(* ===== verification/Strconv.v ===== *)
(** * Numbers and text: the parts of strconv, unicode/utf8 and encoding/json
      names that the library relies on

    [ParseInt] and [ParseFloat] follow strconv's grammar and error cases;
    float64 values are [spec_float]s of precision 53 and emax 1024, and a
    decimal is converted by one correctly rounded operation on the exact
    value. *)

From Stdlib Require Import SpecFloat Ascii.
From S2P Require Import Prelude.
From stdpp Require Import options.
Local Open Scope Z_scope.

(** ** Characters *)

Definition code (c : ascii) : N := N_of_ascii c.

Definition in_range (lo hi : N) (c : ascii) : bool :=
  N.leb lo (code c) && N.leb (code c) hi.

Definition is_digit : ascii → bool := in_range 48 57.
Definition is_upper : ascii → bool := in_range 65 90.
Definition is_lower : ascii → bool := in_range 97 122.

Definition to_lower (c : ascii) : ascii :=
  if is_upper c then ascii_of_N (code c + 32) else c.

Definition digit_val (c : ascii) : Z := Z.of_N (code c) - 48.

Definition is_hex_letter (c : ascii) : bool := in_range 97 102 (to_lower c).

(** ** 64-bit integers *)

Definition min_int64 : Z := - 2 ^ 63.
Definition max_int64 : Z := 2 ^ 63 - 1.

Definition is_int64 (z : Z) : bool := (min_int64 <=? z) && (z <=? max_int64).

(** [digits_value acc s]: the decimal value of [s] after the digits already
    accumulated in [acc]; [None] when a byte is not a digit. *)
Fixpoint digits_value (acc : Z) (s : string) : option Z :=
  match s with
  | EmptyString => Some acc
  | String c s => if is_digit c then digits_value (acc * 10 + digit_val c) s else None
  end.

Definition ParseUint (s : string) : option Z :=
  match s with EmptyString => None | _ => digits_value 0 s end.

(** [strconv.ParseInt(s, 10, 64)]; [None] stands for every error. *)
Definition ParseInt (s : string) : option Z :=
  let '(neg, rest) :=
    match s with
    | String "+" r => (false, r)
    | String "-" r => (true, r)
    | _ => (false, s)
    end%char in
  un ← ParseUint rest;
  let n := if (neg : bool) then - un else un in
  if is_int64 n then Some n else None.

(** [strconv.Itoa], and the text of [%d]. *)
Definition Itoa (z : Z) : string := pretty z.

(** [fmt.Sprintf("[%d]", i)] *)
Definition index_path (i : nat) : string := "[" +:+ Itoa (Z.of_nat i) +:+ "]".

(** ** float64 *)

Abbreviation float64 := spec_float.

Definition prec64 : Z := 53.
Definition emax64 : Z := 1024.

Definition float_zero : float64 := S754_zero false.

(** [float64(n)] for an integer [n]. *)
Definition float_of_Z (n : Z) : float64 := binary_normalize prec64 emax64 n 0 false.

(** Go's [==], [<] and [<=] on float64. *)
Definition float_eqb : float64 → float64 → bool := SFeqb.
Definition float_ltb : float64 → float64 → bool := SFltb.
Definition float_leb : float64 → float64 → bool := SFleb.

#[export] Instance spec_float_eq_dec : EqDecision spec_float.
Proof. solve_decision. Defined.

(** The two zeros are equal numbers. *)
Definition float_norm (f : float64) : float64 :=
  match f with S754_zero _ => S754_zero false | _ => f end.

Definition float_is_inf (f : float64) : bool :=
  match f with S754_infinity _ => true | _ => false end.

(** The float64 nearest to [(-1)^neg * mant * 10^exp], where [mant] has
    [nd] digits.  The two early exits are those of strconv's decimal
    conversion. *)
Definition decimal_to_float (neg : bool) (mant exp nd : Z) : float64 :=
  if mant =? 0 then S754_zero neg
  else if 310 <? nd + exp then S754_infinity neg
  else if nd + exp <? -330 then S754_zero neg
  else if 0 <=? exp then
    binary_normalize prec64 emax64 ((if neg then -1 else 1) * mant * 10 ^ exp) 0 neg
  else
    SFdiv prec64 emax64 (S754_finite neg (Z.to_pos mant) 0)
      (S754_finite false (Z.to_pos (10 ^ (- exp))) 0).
★ ★ ★ ★ ★ ★ ★
**AIM OF THE EXERCISE:** Write down exactly the span of lines above from the one containing "(** [digits_value acc" to the one containing "(** The two zeros are equal numbers. *)", both ends included.

**PROBLEM SOLUTION:**
(** [digits_value acc s]: the decimal value of [s] after the digits already
    accumulated in [acc]; [None] when a byte is not a digit. *)
Fixpoint digits_value (acc : Z) (s : string) : option Z :=
  match s with
  | EmptyString => Some acc
  | String c s => if is_digit c then digits_value (acc * 10 + digit_val c) s else None
  end.

Definition ParseUint (s : string) : option Z :=
  match s with EmptyString => None | _ => digits_value 0 s end.

(** [strconv.ParseInt(s, 10, 64)]; [None] stands for every error. *)
Definition ParseInt (s : string) : option Z :=
  let '(neg, rest) :=
    match s with
    | String "+" r => (false, r)
    | String "-" r => (true, r)
    | _ => (false, s)
    end%char in
  un ← ParseUint rest;
  let n := if (neg : bool) then - un else un in
  if is_int64 n then Some n else None.

(** [strconv.Itoa], and the text of [%d]. *)
Definition Itoa (z : Z) : string := pretty z.

(** [fmt.Sprintf("[%d]", i)] *)
Definition index_path (i : nat) : string := "[" +:+ Itoa (Z.of_nat i) +:+ "]".

(** ** float64 *)

Abbreviation float64 := spec_float.

Definition prec64 : Z := 53.
Definition emax64 : Z := 1024.

Definition float_zero : float64 := S754_zero false.

(** [float64(n)] for an integer [n]. *)
Definition float_of_Z (n : Z) : float64 := binary_normalize prec64 emax64 n 0 false.

(** Go's [==], [<] and [<=] on float64. *)
Definition float_eqb : float64 → float64 → bool := SFeqb.
Definition float_ltb : float64 → float64 → bool := SFltb.
Definition float_leb : float64 → float64 → bool := SFleb.

#[export] Instance spec_float_eq_dec : EqDecision spec_float.
Proof. solve_decision. Defined.

(** The two zeros are equal numbers. *)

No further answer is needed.